Dataset entries:
☆ ☆ ☆

(** * KeenClassik: the puzzle-generation test harness and the max-flow tests

    A shallow embedding of [tests/native/keen_test_harness.c] (descriptor
    validators and the bounded-retry orchestrator [test_combination]) and of
    [tests/native/maxflow_test.c] (the diamond network test), with the
    properties the specification states about them.

    Conventions of the embedding.
    - A C string is the list of its characters before the terminating NUL;
      reading [*p] at the end of the list reads the terminator.
    - A pointer into a string is the suffix that starts at it, so [p++] is
      the tail and [*p] the head.
    - [int] values live in [Z].  Where an operation can leave the range of
      a 32-bit [int] for some input, the two's-complement wrap-around is
      written out with [wrap32] (ISO C leaves signed overflow undefined; the
      theorems that depend on the result carry a no-overflow condition).
      Increments bounded by a loop bound that is itself an [int] are left
      plain.
    - Arrays are lists, read with [rd] and written with [<[ i := x ]>].
    - A [for] loop over a fixed range recurses on the number of iterations
      left.  A [while] loop whose end is one of the properties runs on
      fuel and returns [None] when the fuel runs out; that enough fuel
      gives a result is then proved. *)

From Stdlib Require Import ZArith List Ascii String Lia Bool.
From Stdlib Require Import DecimalString.
From Stdlib Require DecimalFacts DecimalPos DecimalZ.
From stdpp Require Import base list.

☆ ☆ ☆

(Problem requirements): Each line above that contains the string "Import" should be copied.

(Output of the exercise):
From Stdlib Require Import ZArith List Ascii String Lia Bool.
From Stdlib Require Import DecimalString.
From stdpp Require Import base list.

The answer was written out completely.